Complete RNA-seq data were deposited in the ArrayExpress database (https://www.ebi.ac.uk/biostudies/arrayexpress) under the accession number E-MTAB-1302821. Other data, such as list of differentially expressed genes, raw gene counts, R code used for differential expression analysis and list of canonical pathways are accessible through Figshare platform22.

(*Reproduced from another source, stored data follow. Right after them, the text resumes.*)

Lemma log_failure_is_caught_witness :
  ∃ w' evs p,
    tick "dev1" true (with_outcome false true (Sample.env_at 14 0))
      Sample.world0 = Ok (w', evs)
    ∧ hub w' = hub Sample.world0 ++ [p]
    ∧ log_dir w' = log_dir Sample.world0
    ∧ last evs = Some LogFailed.
Proof.
  apply (log_failure_is_caught "dev1"
           (with_outcome false true (Sample.env_at 14 0)) Sample.world0).
  - apply Sample_booted. rewrite !elem_of_cons. auto.
  - apply (Sample_clock 14 0); lia.
  - reflexivity.
  - reflexivity.
Defined.

(** X2.  When both output operations succeed, the payload handed to the
    hub is the one appended to the log: the hub grows by that payload and
    the file of the log date gets it as its new last line, after the
    lines it already had; the files of other dates are not touched. *)
Theorem delivered_payload_is_logged (did : string) (e : tick_env) (w : world) :
  booted did w → wall_clock (now e) →
  send_raises e = false → log_raises e = false →
  ∃ w' evs p,
    tick did true e w = Ok (w', evs)
    ∧ hub w' = hub w ++ [p]
    ∧ log_dir w' !! Clock.ordinal (log_now e) =
        Some (default [] (log_dir w !! Clock.ordinal (log_now e)) ++ [p])
    ∧ (∀ day, day ≠ Clock.ordinal (log_now e) →
         log_dir w' !! day = log_dir w !! day)
    ∧ last evs = Some (SentHub did p).
Proof.
  intros Hb Hc Hsend Hlog.
  destruct (simulate_total did e w Hb Hc) as [[[w1 evs1] p] Hsim].
  destruct (simulate_output_frame _ _ _ _ _ _ Hsim) as [Hhub Hdir].
  unfold tick. rewrite Hsim. cbn -[send].
  unfold send, log_payload. rewrite Hsend, Hlog. simpl.
  eexists _, _, p. split; [reflexivity |]. simpl.
  rewrite Hhub, Hdir. split; [done |].
  split; [apply lookup_insert_eq |].
  split; [intros day Hday; by apply lookup_insert_ne |].
  by rewrite last_snoc.
Qed.

Lemma delivered_payload_is_logged_witness :
  ∃ w' evs p,
    tick "dev1" true (with_outcome false false (Sample.env_at 14 0))
      Sample.world0 = Ok (w', evs)
    ∧ hub w' = [p]
    ∧ log_dir w' !! 739000%Z = Some [p].
Proof.
  destruct (delivered_payload_is_logged "dev1"
              (with_outcome false false (Sample.env_at 14 0)) Sample.world0)
    as (w' & evs & p & Htick & Hhub & Hlog & _).
  - apply Sample_booted. rewrite !elem_of_cons. auto.
  - apply (Sample_clock 14 0); lia.
  - reflexivity.
  - reflexivity.
  - exists w', evs, p. exact (conj Htick (conj Hhub Hlog)).
Defined.

(** X3.  A device without a hub client never sends anything: the hub is
    unchanged whatever [send_raises] says, and the payload is logged
    whenever the log write succeeds. *)
Theorem local_only_never_sends (did : string) (e : tick_env) (w w' : world)
    (evs : list event) :
  tick did false e w = Ok (w', evs) →
  hub w' = hub w
  ∧ ∃ p, (if log_raises e
          then log_dir w' = log_dir w ∧ last evs = Some LogFailed
          else log_dir w' !! Clock.ordinal (log_now e) =
                 Some (default [] (log_dir w !! Clock.ordinal (log_now e)) ++ [p])
               ∧ last evs = Some (SentLocal did p)).
Proof.
  intros H.
  apply tick_inv in H as (w1 & evs1 & p & evs2 & Hsim & Hsend & ->).
  destruct (simulate_output_frame _ _ _ _ _ _ Hsim) as [Hhub Hdir].
  unfold send, log_payload in Hsend. simpl in Hsend.
  destruct (log_raises e); injection Hsend as <- <-; simpl.
  - split; [done |]. exists p. split; [done |].
    change (evs1 ++ [SentLocal did p; LogFailed])
      with (evs1 ++ [SentLocal did p] ++ [LogFailed]).
    by rewrite app_assoc, last_snoc.
  - split; [done |]. exists p. rewrite Hdir.
    split; [apply lookup_insert_eq | by rewrite last_snoc].
Qed.
Lemma run_event_armed e w w' :
  run_event e w = Some w' ->
  (idle_world w \/ armed_world w) ->
  (idle_world w' \/ armed_world w')
  /\ (armed_world w -> armed_world w').
Proof.
  destruct e as [msg|t|files]; simpl.
  - intros [= <-] Hw.
    destruct (on_message_cases Enqueue_with_call as_completed msg w)
      as [(s & _ & ->)|(_ & [-> | [e ->]])].
    + destruct (try_process_status Enqueue_with_call as_completed s w)
        as [_ [l El]].
      simpl in El. rewrite El.
      assert (armed_world (armed w)) as Ha.
      { destruct Hw as [Hi|(older & Ht & Hh & Hdead)].
        - by apply armed_from_idle.
        - eapply armed_from_last; eauto. }
      destruct (armed_world_same (armed w)
                  (set_log (log w ++ l)
                     (set_submitted
                        (submitted w
                           ++ map (fun eui => _enqueue eui (payload_bytes s))
                                (fleet (fs w))) (armed w))))
        as [Hsame _]; [done..|].
      split; [right|]; auto.
    + simpl. tauto.
    + destruct (armed_world_same w (set_log (log w ++ [MessageError e]) w))
        as [Ha Hi]; [done..|].
      simpl. tauto.
  - unfold timer_expire.
    destruct (timers w !! t) as [tm|] eqn:Hlook; [|done].
    destruct (is_waiting tm) eqn:Hwt; [|done].
    intros [= <-] [[Ht _]|Ha]; [by rewrite Ht in Hlook|].
    destruct (armed_world_waiting w t tm Ha Hlook Hwt) as [Hh ->].
    destruct Ha as (older & Ht & Hh' & Hdead).
    assert (t = length older) as -> by congruence.
    match goal with
    | |- context [process_status _ _ ?s ?w0] =>
        destruct (process_status_world Enqueue_with_call as_completed s w0)
          as [l El];
        assert (armed_world (armed w0)) as Ha
    end.
    { eapply (armed_from_last _ older); simpl; eauto.
      rewrite Ht. apply alter_last. }
    rewrite El.
    match goal with
    | |- context [set_log ?a (set_submitted ?b ?w1)] =>
        destruct (armed_world_same w1 (set_log a (set_submitted b w1)))
          as [Hsame _]; [done..|]
    end.
    split; [right|]; auto.
  - intros [= <-] Hw.
    destruct (armed_world_same w (set_fs files w)) as [Ha Hi]; [done..|]. tauto.
Qed.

To verify the quality and robustness of the data presented here, cycle threshold (Ct) values were also reported (Fig. 3a) based on primers amplification of conserved viral genome regions by Reverse transcription-quantitative polymerase chain reaction (RT-qPCR) to rapidly track viral copies numbers in RNA extracted from swabs of all 35 patients23 (Fig. 3a and Supplementary file 2). In general, these specimens harbor high Ct values corresponding to low virus load and vice versa. Several studies aimed to detect the relationship between Ct and infectious virus activity but could be an imperfect measurement associated with laboratory-dependent procedures24. In this context, allowed a rapid method to confirm COVID-19-infected patients, highlighting the uniform distribution of high and low Ct values in each period (Fig. 3a). To evaluate the quality of the RNA-Seq data produced, the coverage along gene body was assessed and reported in Fig. 3b.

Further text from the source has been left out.